• [Work to complete]: Go from the first line below to the one with "- injection H" and print each line exactly.

• [Data for analysis]:
Lemma commands_trace templates commands w commands' w' :
  forOf (doCommand templates) commands w = (Ok commands', w') ->
  exists readmes,
    Forall2 processedFrom commands commands'
    /\ Forall2 (fun command' readme => Command_buildReadme command' = Ok readme)
         commands' readmes
    /\ log w' = log w ++ concat (zip_with commandTrace commands readmes).
Proof.
  revert w commands'. induction commands as [|c commands IH]; intros w commands' H; simpl in H.
  - injection H as <- <-. exists []. simpl. rewrite app_nil_r. repeat constructor.
  - apply bind_Ok in H as [c' [w1 [Hc H]]].
    apply bind_Ok in H as [cs' [w2 [Hrest H]]]. injection H as <- <-.
    apply processCommand_trace in Hc as [md [Hmd [Hc Hlog]]].
    apply IH in Hrest as [readmes [Hall [Hmds Hlogs]]].
    exists (md :: readmes). split; [constructor; assumption|].
    split; [constructor; assumption|].
    simpl. rewrite Hlogs, Hlog, <- !app_assoc. reflexivity.
Qed.

Lemma buildGraph_log this w w' :
  SpokenModule_buildGraph this w = (Ok tt, w') ->
  exists composed,
    compositionEvent this composed
    /\ log w' = log w ++ [ReadFile (mod_automata this); composed].
Proof.
  destruct (files w !! mod_automata this) as [content|] eqn:Hf;
    [|rewrite (buildGraph_missing this w Hf); discriminate].
  assert (forall u, SpokenModule_buildGraph this w
                    = (Ok tt, mkWorld (files w)
                                (log w ++ [ReadFile (mod_automata this)]
                                 ++ [Warn (js "Could not mount module documentation")])) ->
                    SpokenModule_buildGraph this w = (Ok tt, u) ->
                    exists composed,
                      compositionEvent this composed
                      /\ log u = log w ++ [ReadFile (mod_automata this); composed]) as Hskip.
  { intros u -> [= <-]. eexists. split; [left; reflexivity|reflexivity]. }
  destruct (firstIndex isBegin (split LF content)) as [b|] eqn:Hb;
    [|apply Hskip, (buildGraph_skips this w content Hf); auto].
  destruct (firstIndex isEnd (split LF content)) as [e|] eqn:He;
    [|apply Hskip, (buildGraph_skips this w content Hf); auto].
  destruct (Nat.le_gt_cases b e) as [Hle|Hgt];
    [|apply Hskip, (buildGraph_skips this w content Hf); right; right; eauto].
  rewrite (buildGraph_composes this w content b e Hf Hb He Hle). intros [= <-].
  eexists. split; [right; eexists; reflexivity|reflexivity].
Qed.

Lemma moduleReadme_log this w built w' :
  SpokenModule_buildReadme Graph dot_read graphAttribute this w = (Ok built, w') ->
  log w' = log w ++ [ReadFile (mod_automata this)].
Proof.
  unfold SpokenModule_buildReadme. intros H.
  apply bind_Ok in H as [content [w1 [Hread H]]].
  apply bind_Ok in H as [parsed [w2 [Hparsed H]]]. apply lift_Ok in Hparsed as [_ ->].
  apply bind_Ok in H as [readmes [w3 [Hreadmes H]]]. apply lift_Ok in Hreadmes as [_ ->].
  injection H as _ <-.
  unfold readFileSync in Hread.
  destruct (files w !! mod_automata this); [|discriminate].
  injection Hread as _ <-. reflexivity.
Qed.

Lemma processModule_steps templates moduleA w moduleA' w' :
  doModule templates moduleA w = (Ok moduleA', w') ->
  exists commands w1 w2 w3 built w4,
    forOf (doCommand templates) (mod_commands moduleA) w = (Ok commands, w1)
    /\ SpokenModule_buildGraph (setCommands moduleA commands) w1 = (Ok tt, w2)
    /\ automataToImage renderDot (mod_automata moduleA) (mod_image moduleA) w2 = (Ok tt, w3)
    /\ SpokenModule_buildReadme Graph dot_read graphAttribute (setCommands moduleA commands) w3
       = (Ok built, w4)
    /\ moduleA' = snd built
    /\ w' = mkWorld (<[mod_readme moduleA := fst built]> (files w4))
              (log w4 ++ [WriteFile (mod_readme moduleA) (fst built)]).
Proof.
  unfold processModule. intros H.
  apply bind_Ok in H as [commands [w1 [Hloop H]]].
  apply bind_Ok in H as [[] [w2 [Hgraph H]]].
  apply bind_Ok in H as [[] [w3 [Himage H]]].
  apply bind_Ok in H as [built [w4 [Hreadme H]]].
  apply bind_Ok in H as [[] [w5 [Hwrite H]]].
  injection H as <- <-. injection Hwrite as <-.
  exists commands, w1, w2, w3, built, w4. auto 10.
Qed.

(** A module whose loop body returns: first its commands, each in
    full, then the composition of its automaton, the rendering of its
    image and its README. *)
Lemma processModule_trace templates moduleA w moduleA' w' :
  doModule templates moduleA w = (Ok moduleA', w') ->
  exists commands' w1 readmes composed built w4,
    forOf (doCommand templates) (mod_commands moduleA) w = (Ok commands', w1)
    /\ Forall2 processedFrom (mod_commands moduleA) commands'
    /\ Forall2 (fun command' readme => Command_buildReadme command' = Ok readme)
         commands' readmes
    /\ log w1 = log w ++ concat (zip_with commandTrace (mod_commands moduleA) readmes)
    /\ compositionEvent moduleA composed
    /\ SpokenModule_buildReadme Graph dot_read graphAttribute (setCommands moduleA commands')
         (snd (automataToImage renderDot (mod_automata moduleA) (mod_image moduleA)
                 (snd (SpokenModule_buildGraph (setCommands moduleA commands') w1))))
       = (Ok built, w4)
    /\ moduleA' = snd built
    /\ log w' = log w1 ++ moduleTrace moduleA composed (fst built).
Proof.
  intros H. apply processModule_steps in H
    as [commands' [w1 [w2 [w3 [built [w4 [Hloop [Hgraph [Himage [Hreadme [-> ->]]]]]]]]]]].
  destruct (commands_trace _ _ _ _ _ Hloop) as [readmes [Hall [Hmds Hlog]]].
  destruct (buildGraph_log _ _ _ Hgraph) as [composed [Hcomposed Hlog2]].
  pose proof (automataToImage_log (mod_automata moduleA) (mod_image moduleA) w2) as Hlog3.
  pose proof (moduleReadme_log _ _ _ _ Hreadme) as Hlog4.
  exists commands', w1, readmes, composed, built, w4.
  rewrite Hgraph. cbn [snd]. rewrite Himage. rewrite Himage in Hlog3. simpl in *.
  repeat (split; [assumption || reflexivity|]).
  rewrite Hlog4, Hlog3, Hlog2. unfold moduleTrace. rewrite <- !app_assoc. reflexivity.
Qed.

(** C4. The phrase list that the pipeline stores for an automaton of a
    command is the first 16 phrases that the enumerator returns for the
    graph read from the file of that automaton, in the enumerator's
    order; it has no duplicates and at most 16 entries. The README of
    the command is built from the automata with these lists, holds a
    section for each, and is what the loop body writes last. *)
Theorem stored_phrases templates command w command' w' :
  doCommand templates command w = (Ok command', w') ->
  length (cmd_automatas command') = length (cmd_automatas command)
  /\ (forall k automata, cmd_automatas command !! k = Some automata ->
        exists automata' content graph enumerated phrases,
          cmd_automatas command' !! k = Some automata'
          /\ aut_path automata' = aut_path automata
          /\ files (snd (automataToImage renderDot (aut_path automata) (aut_image automata)
                           (snd (forOf (doAutomata templates)
                                   (take k (cmd_automatas command)) w))))
               !! aut_path automata = Some content
          /\ dot_read content = Ok graph
          /\ enumerate graph templates = Ok enumerated
          /\ aut_phrases automata' = Some phrases
          /\ phrases = take 16 enumerated
          /\ NoDup phrases
          /\ (length phrases <= 16)%nat)
  /\ exists md sections before after events,
       Command_buildReadme command' = Ok md
       /\ Forall2 isLangSection (cmd_automatas command') sections
       /\ md = before ++ joinStrings PARAGRAPH sections ++ after
       /\ log w' = events ++ [WriteFile (cmd_readme command) md].
Proof.
  intros H. apply processCommand_Ok in H as [automatas [w1 [md [Hloop [-> [Hmd ->]]]]]].
  split; [exact (forOf_length _ _ _ _ _ Hloop)|]. split.
  - intros k automata Hk.
    destruct (forOf_lookup _ _ _ _ _ Hloop k automata Hk) as [automata' [Hk' [_ Hbody]]].
    apply processAutomata_run in Hbody
      as [content [graph [enumerated [Hf [Hg [He [Ha _]]]]]]].
    exists automata', content, graph, enumerated, (take 16 enumerated).
    split; [exact Hk'|]. split; [rewrite Ha; reflexivity|].
    split; [exact Hf|]. split; [exact Hg|]. split; [exact He|].
    split; [rewrite Ha; reflexivity|]. split; [reflexivity|]. split.
    + eapply sublist_NoDup; [exact (enumerate_NoDup _ _ _ _ _ _ He)|apply sublist_take].
    + rewrite length_take. lia.
  - pose proof Hmd as Hshape.
    apply buildReadme_shape in Hshape as [autom [sections [_ [Hall Hshape]]]].
    exists md, sections. do 2 eexists. exists (log w1).
    split; [assumption|]. split; [assumption|]. split; [|reflexivity].
    rewrite Hshape. rewrite !(app_assoc _ _ (joinStrings PARAGRAPH sections ++ _)).
    reflexivity.
Qed.


Lemma emits_processModule templates moduleA :
  emits (fun _ => True) (doModule templates moduleA).
Proof.
  unfold processModule. apply emits_bind.
  - apply emits_forOf. intros c _.
    eapply emits_weaken; [|apply emits_processCommand]. auto.
  - intros commands.
    eapply emits_weaken; [|apply (emits_moduleSteps Graph dot_read graphAttribute renderDot (setCommands moduleA commands))].
    auto.
Qed.






Lemma processModule_done templates moduleA w moduleA' w' :
  doModule templates moduleA w = (Ok moduleA', w') ->
  exists l, log w' = log w ++ l
            /\ Exists (fun ev => exists md, ev = WriteFile (mod_readme moduleA) md) l.
Proof.
  intros H. apply processModule_trace in H
    as [commands' [w1 [readmes [composed [built [w4
         [_ [_ [_ [Hlog [_ [_ [_ Hlog2]]]]]]]]]]]]].
  eexists. split; [rewrite Hlog2, Hlog, <- app_assoc; reflexivity|].
  apply Exists_app. right. unfold moduleTrace. do 4 apply Exists_cons_tl.
  constructor. eauto.
Qed.

Lemma written_stays (E : Event -> Prop) (l : list Event) (before after : list Event) :
  Exists E l -> exists ev, E ev /\ ev ∈ before ++ l ++ after.
Proof.
  intros H. apply Exists_exists in H as [ev [Hin Hev]]. exists ev.
  split; [assumption|]. rewrite !elem_of_app. auto.
Qed.

Context (noTemplates : Templates) (spread : Templates -> Templates -> Templates)
        (JSON_parse : jsstring -> Outcome Templates)
        (path_resolve : list jsstring -> jsstring) (dirname : jsstring)
        (listArchives : ArchiveKind -> World -> jsstring -> option (jsstring -> bool)
                        -> Outcome (list jsstring)).

(** C5, as the code has it. Nothing catches an error. When the loop
    body of a command throws, at one of its automata (the renderer, the
    read, the parser or the enumerator fails) or at its README
    ([buildReadme] throws), the loop over the commands, the loop over
    the modules and [main] end there with that error, in the world of
    the throw: no later automaton, sibling command or module is
    processed. What was written before stays in the log: the README of
    every module and of every command that was completed. *)
Theorem error_aborts_pipeline (spoken : SpokenModules Templates)
    before moduleA after cbefore command cafter w0 w done w1 cdone w2 e w3 :
  SpokenModules_new Templates noTemplates spread JSON_parse path_resolve dirname
    listArchives w0 = (Ok spoken, w) ->
  spoken_modules Templates spoken = before ++ moduleA :: after ->
  mod_commands moduleA = cbefore ++ command :: cafter ->
  forOf (doModule (spoken_templates Templates spoken)) before w = (Ok done, w1) ->
  forOf (doCommand (spoken_templates Templates spoken)) cbefore w1 = (Ok cdone, w2) ->
  ((exists abefore automata aafter adone w',
      cmd_automatas command = abefore ++ automata :: aafter
      /\ forOf (doAutomata (spoken_templates Templates spoken)) abefore w2 = (Ok adone, w')
      /\ doAutomata (spoken_templates Templates spoken) automata w' = (Throw e, w3))
   \/ (exists automatas,
         forOf (doAutomata (spoken_templates Templates spoken)) (cmd_automatas command) w2
         = (Ok automatas, w3)
         /\ Command_buildReadme (setAutomatas command automatas) = Throw e)) ->
  doCommand (spoken_templates Templates spoken) command w2 = (Throw e, w3)
  /\ doModule (spoken_templates Templates spoken) moduleA w1 = (Throw e, w3)
  /\ loop spoken w = (Throw e, w3)
  /\ main Graph dot_read graphAttribute Templates noTemplates spread JSON_parse path_resolve
       dirname listArchives candidatePhrases renderDot w0 = (Throw e, w3)
  /\ (forall moduleB, moduleB ∈ before ->
        exists md, WriteFile (mod_readme moduleB) md ∈ log w3)
  /\ (forall commandB, commandB ∈ cbefore ->
        exists md, WriteFile (cmd_readme commandB) md ∈ log w3)
  /\ exists events, log w3 = log w2 ++ events /\ Forall (commandEvent command) events.
Proof.
  intros Hnew Hmods Hcmds Hbefore Hcbefore Hthrow.
  assert (doCommand (spoken_templates Templates spoken) command w2 = (Throw e, w3)) as Hc.
  { unfold processCommand.
    destruct Hthrow as [[abefore [automata [aafter [adone [w' [Hauts [Habefore Hthrow]]]]]]]
                       |[automatas [Hloop Hreadme]]].
    - apply bind_Throw. rewrite Hauts.
      exact (forOf_throws _ _ _ _ _ _ _ _ _ Habefore Hthrow).
    - rewrite (bind_step _ _ _ _ _ Hloop). apply bind_Throw.
      unfold lift. rewrite Hreadme. reflexivity. }
  assert (doModule (spoken_templates Templates spoken) moduleA w1 = (Throw e, w3)) as Hm.
  { unfold processModule. apply bind_Throw. rewrite Hcmds.
    exact (forOf_throws _ _ _ _ _ _ _ _ _ Hcbefore Hc). }
  assert (loop spoken w = (Throw e, w3)) as Hl.
  { unfold mainLoop. rewrite Hmods. exact (forOf_throws _ _ _ _ _ _ _ _ _ Hbefore Hm). }
  destruct (forOf_done (fun m ev => exists md, ev = WriteFile (mod_readme m) md)
              (doModule (spoken_templates Templates spoken))
              (emits_processModule _) (processModule_done _)
              _ _ _ _ Hbefore) as [l1 [Hl1 Hdone1]].
  assert (forall c, emits (fun _ => True) (doCommand (spoken_templates Templates spoken) c))
    as Hemits.
  { intros c. eapply emits_weaken; [|apply emits_processCommand]. auto. }
  destruct (forOf_done (fun c ev => exists md, ev = WriteFile (cmd_readme c) md)
              (doCommand (spoken_templates Templates spoken)) Hemits
              (processCommand_done Graph dot_read graphAttribute Templates candidatePhrases
                 renderDot (spoken_templates Templates spoken))
              _ _ _ _ Hcbefore) as [l2 [Hl2 Hdone2]].
  destruct (emits_processCommand Graph dot_read graphAttribute Templates candidatePhrases
              renderDot (spoken_templates Templates spoken) command w2)
    as [events [Hevents Hall]].
  rewrite Hc in Hevents. simpl in Hevents.
  split; [exact Hc|]. split; [exact Hm|]. split; [exact Hl|]. split.
  { unfold main. rewrite (bind_step _ _ _ _ _ Hnew). apply bind_Throw. exact Hl. }
  split.
  { intros m Hin.
    destruct (written_stays _ _ (log w) (l2 ++ events) (Hdone1 m Hin)) as [ev [[md ->] Hev]].
    exists md. rewrite Hevents, Hl2, Hl1, <- !app_assoc. exact Hev. }
  split.
  { intros c Hin.
    destruct (written_stays _ _ (log w1) events (Hdone2 c Hin)) as [ev [[md ->] Hev]].
    exists md. rewrite Hevents, Hl2, <- !app_assoc. exact Hev. }
  exists events. split; [exact Hevents|exact Hall].
Qed.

• [Result for this exercise]:
Lemma commands_trace templates commands w commands' w' :
  forOf (doCommand templates) commands w = (Ok commands', w') ->
  exists readmes,
    Forall2 processedFrom commands commands'
    /\ Forall2 (fun command' readme => Command_buildReadme command' = Ok readme)
         commands' readmes
    /\ log w' = log w ++ concat (zip_with commandTrace commands readmes).
Proof.
  revert w commands'. induction commands as [|c commands IH]; intros w commands' H; simpl in H.
  - injection H as <- <-. exists []. simpl. rewrite app_nil_r. repeat constructor.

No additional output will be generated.